Collected data entries
----

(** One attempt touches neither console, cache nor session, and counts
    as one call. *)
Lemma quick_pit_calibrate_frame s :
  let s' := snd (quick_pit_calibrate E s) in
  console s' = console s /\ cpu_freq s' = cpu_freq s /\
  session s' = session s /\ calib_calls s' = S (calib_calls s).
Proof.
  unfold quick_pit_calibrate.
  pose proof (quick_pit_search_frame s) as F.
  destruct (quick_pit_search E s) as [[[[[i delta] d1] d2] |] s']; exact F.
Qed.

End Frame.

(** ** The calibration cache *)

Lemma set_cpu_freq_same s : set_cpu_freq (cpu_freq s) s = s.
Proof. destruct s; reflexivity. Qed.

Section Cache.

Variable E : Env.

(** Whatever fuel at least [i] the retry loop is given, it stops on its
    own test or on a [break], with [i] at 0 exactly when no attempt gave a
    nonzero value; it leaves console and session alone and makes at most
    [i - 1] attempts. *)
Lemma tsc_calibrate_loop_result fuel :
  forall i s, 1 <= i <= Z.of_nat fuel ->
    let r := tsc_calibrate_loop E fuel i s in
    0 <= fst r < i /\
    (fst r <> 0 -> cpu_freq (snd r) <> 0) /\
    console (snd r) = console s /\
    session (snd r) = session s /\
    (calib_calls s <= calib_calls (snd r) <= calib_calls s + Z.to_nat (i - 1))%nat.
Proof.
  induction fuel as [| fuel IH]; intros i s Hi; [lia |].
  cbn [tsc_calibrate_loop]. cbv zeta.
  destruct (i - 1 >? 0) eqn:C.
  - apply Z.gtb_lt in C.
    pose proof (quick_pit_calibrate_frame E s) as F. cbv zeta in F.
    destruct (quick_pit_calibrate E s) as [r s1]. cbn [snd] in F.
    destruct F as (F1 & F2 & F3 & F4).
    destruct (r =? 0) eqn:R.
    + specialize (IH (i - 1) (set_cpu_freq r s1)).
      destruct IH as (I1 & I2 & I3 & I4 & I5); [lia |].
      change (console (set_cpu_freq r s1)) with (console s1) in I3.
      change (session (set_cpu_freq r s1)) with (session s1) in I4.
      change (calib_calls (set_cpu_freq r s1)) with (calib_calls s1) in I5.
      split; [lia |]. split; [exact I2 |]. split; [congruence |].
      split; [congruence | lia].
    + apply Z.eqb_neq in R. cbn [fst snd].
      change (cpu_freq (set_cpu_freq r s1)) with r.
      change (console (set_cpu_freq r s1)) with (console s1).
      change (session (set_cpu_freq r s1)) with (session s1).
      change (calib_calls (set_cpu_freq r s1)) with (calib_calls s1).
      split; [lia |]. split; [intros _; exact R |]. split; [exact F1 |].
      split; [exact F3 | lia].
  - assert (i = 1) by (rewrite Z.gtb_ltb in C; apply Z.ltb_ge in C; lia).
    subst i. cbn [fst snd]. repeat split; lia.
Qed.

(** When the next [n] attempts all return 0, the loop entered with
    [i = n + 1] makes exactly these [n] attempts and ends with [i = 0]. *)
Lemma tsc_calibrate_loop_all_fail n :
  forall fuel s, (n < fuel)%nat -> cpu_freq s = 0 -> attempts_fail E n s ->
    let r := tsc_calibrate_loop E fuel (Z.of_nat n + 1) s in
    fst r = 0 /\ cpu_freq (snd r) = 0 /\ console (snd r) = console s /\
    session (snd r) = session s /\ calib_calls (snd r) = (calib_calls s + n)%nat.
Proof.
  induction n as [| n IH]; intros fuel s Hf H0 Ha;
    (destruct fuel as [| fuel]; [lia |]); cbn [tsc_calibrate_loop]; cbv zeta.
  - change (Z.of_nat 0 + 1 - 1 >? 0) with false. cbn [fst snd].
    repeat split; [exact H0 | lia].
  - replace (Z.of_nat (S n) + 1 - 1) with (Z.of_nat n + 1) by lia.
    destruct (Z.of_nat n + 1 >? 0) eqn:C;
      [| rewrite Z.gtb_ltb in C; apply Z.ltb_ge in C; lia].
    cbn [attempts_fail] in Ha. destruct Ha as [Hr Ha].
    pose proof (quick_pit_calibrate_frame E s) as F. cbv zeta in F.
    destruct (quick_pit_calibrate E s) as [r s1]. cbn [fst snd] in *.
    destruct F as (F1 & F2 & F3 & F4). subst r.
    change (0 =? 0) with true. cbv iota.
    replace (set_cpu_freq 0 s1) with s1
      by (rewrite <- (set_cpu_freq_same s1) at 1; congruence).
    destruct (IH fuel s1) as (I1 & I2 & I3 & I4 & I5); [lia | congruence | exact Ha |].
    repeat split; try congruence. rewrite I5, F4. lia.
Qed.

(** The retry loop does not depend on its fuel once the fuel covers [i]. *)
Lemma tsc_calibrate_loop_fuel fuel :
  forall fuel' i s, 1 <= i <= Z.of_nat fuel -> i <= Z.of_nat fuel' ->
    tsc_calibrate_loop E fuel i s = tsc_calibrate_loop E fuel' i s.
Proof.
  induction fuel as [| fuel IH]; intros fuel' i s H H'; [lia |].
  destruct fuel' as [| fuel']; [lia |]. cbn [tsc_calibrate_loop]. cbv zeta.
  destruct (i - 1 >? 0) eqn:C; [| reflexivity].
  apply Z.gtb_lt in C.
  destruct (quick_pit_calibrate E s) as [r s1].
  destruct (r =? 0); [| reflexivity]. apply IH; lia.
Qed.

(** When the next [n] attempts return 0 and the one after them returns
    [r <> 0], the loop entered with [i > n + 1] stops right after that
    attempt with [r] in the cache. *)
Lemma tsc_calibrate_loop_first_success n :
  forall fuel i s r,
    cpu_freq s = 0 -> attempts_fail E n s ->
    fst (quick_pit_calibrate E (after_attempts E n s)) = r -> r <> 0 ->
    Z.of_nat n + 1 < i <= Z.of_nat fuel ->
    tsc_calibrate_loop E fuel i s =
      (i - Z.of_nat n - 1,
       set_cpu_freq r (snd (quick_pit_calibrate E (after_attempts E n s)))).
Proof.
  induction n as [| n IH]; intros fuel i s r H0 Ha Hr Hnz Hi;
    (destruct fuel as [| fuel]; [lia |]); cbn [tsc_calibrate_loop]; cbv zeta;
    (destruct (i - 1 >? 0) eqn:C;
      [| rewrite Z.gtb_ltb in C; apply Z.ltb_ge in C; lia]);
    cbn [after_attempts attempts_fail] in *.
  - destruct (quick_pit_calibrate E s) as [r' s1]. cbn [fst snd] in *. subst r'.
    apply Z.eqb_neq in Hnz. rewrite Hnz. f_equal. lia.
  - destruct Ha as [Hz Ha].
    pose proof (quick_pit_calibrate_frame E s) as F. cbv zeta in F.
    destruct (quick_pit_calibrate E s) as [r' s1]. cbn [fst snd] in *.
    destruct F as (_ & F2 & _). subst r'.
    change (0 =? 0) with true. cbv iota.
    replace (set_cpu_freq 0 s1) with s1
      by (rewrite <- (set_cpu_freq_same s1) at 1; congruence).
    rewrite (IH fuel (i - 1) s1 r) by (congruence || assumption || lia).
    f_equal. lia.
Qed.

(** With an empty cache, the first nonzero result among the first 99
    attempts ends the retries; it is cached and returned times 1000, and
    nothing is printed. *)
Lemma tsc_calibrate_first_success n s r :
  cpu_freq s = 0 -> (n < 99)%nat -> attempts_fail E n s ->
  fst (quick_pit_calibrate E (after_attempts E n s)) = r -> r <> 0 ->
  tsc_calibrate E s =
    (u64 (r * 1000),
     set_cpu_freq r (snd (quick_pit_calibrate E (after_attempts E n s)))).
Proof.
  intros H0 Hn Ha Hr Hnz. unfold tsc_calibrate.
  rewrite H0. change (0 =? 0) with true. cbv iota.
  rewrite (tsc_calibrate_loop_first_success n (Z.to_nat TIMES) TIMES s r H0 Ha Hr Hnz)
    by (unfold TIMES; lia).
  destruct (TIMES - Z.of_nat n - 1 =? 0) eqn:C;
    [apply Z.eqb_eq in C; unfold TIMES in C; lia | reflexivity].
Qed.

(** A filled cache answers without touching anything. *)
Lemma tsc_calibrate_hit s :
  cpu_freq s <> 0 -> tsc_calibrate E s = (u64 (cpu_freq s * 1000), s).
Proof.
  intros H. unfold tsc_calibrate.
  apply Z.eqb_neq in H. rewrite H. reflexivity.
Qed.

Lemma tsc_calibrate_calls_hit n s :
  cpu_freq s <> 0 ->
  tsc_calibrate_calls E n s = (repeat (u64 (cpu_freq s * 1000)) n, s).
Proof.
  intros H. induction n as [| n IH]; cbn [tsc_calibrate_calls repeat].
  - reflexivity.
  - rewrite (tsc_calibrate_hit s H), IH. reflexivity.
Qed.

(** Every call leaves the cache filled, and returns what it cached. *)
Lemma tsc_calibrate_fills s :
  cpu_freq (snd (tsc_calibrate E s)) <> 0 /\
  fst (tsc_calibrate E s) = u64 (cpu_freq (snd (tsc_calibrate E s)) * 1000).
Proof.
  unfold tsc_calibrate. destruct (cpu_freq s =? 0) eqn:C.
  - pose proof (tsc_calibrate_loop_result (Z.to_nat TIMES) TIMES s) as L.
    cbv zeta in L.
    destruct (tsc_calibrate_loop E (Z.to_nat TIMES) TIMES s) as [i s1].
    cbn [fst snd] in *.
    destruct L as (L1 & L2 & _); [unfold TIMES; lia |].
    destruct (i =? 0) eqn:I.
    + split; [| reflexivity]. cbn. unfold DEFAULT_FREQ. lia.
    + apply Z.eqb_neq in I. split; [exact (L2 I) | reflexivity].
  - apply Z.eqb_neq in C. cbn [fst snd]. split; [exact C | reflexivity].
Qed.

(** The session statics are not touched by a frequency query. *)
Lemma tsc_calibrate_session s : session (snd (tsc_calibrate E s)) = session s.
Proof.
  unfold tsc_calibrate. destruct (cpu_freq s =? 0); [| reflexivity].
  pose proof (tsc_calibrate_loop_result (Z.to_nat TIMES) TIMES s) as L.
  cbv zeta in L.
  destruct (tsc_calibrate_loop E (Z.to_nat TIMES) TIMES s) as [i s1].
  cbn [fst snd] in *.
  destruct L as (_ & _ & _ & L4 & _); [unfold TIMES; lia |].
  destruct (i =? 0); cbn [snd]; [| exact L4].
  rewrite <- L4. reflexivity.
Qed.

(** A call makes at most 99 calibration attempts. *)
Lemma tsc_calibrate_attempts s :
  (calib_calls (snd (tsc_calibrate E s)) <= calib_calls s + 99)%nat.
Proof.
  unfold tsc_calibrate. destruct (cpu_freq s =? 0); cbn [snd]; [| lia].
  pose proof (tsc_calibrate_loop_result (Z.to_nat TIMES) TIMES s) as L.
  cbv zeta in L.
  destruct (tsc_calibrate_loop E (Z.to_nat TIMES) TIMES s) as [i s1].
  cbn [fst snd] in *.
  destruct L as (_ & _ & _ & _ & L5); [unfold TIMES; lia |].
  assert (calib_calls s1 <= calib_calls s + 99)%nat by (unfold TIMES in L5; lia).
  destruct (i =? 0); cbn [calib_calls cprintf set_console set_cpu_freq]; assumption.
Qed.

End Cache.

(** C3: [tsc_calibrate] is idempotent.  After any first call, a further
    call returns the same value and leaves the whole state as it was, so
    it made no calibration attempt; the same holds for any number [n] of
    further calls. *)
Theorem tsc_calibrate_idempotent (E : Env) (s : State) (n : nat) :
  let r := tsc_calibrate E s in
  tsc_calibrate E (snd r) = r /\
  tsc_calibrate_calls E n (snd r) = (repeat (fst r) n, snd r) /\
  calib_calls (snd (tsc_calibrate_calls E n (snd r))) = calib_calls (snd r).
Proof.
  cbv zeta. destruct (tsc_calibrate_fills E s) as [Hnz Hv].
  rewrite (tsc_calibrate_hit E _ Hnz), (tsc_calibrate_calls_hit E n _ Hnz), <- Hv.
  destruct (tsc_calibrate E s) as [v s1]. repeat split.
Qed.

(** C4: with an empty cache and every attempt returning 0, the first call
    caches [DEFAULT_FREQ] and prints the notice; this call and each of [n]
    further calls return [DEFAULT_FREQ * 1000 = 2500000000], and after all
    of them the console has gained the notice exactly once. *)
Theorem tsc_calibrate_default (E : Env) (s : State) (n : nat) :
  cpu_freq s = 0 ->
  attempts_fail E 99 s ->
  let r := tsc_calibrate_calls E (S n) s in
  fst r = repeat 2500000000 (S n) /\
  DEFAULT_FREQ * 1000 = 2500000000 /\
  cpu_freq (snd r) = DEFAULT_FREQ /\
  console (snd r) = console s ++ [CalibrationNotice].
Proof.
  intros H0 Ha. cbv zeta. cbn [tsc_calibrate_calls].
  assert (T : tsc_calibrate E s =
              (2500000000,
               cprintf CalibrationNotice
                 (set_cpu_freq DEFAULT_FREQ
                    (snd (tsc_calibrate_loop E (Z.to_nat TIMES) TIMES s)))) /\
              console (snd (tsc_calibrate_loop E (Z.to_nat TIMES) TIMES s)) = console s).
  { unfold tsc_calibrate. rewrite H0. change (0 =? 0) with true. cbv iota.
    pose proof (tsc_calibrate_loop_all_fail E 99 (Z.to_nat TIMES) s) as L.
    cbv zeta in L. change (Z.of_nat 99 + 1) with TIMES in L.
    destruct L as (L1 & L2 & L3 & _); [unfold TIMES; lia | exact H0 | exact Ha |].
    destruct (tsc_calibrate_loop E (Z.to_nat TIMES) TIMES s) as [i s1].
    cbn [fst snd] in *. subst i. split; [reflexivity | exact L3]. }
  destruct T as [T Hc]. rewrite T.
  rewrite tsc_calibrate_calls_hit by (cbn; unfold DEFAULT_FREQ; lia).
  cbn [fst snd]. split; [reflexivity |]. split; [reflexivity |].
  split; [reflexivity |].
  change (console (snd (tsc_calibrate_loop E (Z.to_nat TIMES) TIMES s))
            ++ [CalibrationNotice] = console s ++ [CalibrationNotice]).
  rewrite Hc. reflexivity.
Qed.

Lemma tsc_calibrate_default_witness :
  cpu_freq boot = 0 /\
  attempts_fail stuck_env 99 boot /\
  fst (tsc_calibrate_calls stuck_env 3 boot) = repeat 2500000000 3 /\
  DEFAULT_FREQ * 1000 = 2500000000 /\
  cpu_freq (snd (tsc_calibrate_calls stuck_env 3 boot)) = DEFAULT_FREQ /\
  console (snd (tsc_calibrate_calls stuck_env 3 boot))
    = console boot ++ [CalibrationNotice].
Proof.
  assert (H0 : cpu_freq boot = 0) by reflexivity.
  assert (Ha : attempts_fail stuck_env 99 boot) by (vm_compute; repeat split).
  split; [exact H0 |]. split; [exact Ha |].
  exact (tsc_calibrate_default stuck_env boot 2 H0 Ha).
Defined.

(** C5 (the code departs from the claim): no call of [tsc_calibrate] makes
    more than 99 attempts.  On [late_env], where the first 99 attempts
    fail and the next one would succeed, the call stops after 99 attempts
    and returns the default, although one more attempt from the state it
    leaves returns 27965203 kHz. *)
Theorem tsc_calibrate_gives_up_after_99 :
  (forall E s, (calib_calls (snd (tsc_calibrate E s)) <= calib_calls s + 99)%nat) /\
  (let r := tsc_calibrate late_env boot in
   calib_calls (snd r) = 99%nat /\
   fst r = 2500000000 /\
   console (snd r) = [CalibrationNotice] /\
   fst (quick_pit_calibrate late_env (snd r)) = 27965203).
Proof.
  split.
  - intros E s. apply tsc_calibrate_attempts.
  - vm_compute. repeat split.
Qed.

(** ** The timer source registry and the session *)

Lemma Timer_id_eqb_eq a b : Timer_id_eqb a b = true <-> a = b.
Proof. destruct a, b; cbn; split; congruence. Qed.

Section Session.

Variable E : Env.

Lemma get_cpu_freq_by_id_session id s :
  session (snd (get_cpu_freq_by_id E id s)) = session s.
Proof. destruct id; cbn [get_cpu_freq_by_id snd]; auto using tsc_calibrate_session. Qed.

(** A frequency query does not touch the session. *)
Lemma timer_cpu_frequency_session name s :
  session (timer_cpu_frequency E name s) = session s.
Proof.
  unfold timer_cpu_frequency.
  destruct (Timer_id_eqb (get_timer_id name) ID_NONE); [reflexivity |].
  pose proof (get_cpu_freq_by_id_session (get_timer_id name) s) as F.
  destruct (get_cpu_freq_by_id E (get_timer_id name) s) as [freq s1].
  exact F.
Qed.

----

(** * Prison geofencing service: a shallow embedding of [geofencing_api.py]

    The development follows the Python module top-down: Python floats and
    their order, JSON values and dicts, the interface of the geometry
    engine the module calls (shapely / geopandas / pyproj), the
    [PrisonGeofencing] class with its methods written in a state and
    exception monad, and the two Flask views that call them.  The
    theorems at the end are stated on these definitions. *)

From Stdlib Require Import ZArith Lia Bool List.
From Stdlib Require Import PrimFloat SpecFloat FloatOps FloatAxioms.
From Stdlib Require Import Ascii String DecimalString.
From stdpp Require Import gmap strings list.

----

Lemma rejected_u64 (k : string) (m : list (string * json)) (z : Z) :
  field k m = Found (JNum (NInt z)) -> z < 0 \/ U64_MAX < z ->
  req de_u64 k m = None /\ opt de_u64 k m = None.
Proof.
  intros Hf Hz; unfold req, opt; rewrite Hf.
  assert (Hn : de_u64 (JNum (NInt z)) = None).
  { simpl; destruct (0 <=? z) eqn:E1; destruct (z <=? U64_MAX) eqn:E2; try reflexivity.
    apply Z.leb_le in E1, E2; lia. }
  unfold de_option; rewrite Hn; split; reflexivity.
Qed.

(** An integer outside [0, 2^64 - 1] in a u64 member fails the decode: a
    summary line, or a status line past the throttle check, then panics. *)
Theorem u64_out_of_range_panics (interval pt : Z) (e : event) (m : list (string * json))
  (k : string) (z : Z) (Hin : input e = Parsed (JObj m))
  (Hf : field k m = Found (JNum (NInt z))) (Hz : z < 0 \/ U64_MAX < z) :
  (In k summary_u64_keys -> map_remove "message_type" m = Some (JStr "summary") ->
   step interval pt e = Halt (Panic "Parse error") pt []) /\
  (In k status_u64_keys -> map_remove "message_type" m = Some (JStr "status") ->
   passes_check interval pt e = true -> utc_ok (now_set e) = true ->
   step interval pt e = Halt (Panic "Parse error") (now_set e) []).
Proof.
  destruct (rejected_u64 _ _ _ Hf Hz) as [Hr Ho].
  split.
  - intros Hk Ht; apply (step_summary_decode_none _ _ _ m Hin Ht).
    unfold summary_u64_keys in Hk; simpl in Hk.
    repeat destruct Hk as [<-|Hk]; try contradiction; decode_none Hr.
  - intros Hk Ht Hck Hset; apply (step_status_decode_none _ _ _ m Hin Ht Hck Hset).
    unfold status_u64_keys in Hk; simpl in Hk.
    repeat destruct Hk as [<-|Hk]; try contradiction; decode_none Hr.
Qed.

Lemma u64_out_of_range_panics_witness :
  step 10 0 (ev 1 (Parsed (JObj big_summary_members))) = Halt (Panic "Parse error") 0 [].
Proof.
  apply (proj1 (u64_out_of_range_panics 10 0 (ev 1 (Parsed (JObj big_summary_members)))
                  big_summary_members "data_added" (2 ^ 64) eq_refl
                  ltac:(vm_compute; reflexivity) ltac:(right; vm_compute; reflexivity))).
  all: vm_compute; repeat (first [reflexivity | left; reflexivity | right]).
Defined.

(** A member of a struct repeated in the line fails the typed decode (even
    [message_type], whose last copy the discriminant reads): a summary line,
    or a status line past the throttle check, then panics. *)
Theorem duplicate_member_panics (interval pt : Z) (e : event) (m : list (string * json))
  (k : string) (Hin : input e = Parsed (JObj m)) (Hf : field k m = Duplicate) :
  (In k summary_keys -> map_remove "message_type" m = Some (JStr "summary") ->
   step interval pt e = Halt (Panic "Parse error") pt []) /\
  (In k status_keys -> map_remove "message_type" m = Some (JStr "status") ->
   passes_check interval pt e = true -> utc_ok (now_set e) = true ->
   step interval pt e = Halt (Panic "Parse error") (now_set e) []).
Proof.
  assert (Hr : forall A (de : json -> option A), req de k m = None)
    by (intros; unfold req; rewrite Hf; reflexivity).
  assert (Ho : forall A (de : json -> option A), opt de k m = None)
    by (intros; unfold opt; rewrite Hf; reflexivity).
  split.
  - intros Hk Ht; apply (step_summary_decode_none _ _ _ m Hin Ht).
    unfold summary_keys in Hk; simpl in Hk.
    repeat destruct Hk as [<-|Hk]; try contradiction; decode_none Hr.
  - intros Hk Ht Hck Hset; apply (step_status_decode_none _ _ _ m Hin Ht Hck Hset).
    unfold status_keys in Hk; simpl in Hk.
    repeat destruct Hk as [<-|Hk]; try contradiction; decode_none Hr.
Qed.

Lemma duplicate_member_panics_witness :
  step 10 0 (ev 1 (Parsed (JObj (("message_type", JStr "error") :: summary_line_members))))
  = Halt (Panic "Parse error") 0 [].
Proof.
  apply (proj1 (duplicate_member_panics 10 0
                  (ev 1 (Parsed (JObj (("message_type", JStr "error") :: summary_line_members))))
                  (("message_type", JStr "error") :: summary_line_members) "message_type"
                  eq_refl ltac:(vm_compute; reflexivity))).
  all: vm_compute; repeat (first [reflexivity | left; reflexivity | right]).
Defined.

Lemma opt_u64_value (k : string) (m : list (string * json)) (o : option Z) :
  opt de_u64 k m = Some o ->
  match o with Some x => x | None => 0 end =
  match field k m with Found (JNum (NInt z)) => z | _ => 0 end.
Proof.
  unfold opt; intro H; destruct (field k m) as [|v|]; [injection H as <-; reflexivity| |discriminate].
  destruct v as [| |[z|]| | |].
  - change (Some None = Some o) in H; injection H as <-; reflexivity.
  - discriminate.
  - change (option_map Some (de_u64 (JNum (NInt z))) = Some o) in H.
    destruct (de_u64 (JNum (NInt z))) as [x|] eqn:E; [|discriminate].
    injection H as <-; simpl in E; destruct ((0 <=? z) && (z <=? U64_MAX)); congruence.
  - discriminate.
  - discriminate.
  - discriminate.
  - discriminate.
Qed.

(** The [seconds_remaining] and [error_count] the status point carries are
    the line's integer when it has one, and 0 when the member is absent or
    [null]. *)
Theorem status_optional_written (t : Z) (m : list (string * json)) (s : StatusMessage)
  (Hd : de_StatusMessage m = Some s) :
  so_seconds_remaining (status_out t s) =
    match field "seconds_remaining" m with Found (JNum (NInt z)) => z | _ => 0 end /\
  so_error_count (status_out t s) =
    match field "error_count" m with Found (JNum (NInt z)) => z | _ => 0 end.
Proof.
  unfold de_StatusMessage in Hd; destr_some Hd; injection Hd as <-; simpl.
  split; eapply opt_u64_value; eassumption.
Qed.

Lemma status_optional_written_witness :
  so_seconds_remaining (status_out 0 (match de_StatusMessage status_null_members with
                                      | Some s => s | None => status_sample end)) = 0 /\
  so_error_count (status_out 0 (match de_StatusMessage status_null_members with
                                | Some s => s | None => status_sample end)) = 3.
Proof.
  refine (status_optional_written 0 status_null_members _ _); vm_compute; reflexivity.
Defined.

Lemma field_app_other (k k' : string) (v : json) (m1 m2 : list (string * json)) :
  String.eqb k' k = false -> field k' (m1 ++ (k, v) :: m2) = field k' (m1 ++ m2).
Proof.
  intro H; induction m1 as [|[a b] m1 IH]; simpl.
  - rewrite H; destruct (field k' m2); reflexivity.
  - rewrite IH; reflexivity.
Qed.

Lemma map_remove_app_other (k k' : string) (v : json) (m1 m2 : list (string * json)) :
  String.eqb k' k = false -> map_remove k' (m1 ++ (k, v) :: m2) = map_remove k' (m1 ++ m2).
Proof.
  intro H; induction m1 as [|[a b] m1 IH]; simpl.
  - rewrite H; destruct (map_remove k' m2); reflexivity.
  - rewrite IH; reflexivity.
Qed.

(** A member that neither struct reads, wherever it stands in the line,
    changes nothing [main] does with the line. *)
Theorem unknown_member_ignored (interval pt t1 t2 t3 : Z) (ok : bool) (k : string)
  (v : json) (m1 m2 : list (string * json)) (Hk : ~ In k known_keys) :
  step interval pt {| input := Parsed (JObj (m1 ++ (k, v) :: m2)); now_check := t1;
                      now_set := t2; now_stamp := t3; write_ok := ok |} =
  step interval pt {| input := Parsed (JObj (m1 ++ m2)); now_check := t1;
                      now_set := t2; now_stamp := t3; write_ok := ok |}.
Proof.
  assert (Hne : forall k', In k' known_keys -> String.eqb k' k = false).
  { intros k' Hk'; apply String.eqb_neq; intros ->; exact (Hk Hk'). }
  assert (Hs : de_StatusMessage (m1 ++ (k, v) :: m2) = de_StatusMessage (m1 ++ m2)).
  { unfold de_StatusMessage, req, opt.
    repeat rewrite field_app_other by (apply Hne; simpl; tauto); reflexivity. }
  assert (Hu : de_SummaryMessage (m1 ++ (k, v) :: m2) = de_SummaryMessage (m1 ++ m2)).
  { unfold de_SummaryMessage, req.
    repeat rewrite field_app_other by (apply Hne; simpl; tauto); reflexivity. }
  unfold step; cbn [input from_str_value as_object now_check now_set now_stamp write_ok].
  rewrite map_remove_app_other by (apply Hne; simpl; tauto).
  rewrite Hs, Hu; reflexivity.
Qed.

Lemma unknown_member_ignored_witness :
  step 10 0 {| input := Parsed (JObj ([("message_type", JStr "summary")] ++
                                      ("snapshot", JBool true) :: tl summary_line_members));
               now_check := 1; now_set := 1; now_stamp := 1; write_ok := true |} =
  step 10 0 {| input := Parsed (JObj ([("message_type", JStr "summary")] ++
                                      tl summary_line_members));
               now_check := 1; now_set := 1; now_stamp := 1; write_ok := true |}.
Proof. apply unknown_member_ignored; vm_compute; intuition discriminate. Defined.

----

→ What to work on:
Using the data above, reproduce exactly the lines from the line that contains "unfold DEFAULT_FREQ. lia." through the line that contains "(** The session", including both.

→ Output for this exercise:
    + split; [| reflexivity]. cbn. unfold DEFAULT_FREQ. lia.
    + apply Z.eqb_neq in I. split; [exact (L2 I) | reflexivity].
  - apply Z.eqb_neq in C. cbn [fst snd]. split; [exact C | reflexivity].
Qed.

(** The session statics are not touched by a frequency query. *)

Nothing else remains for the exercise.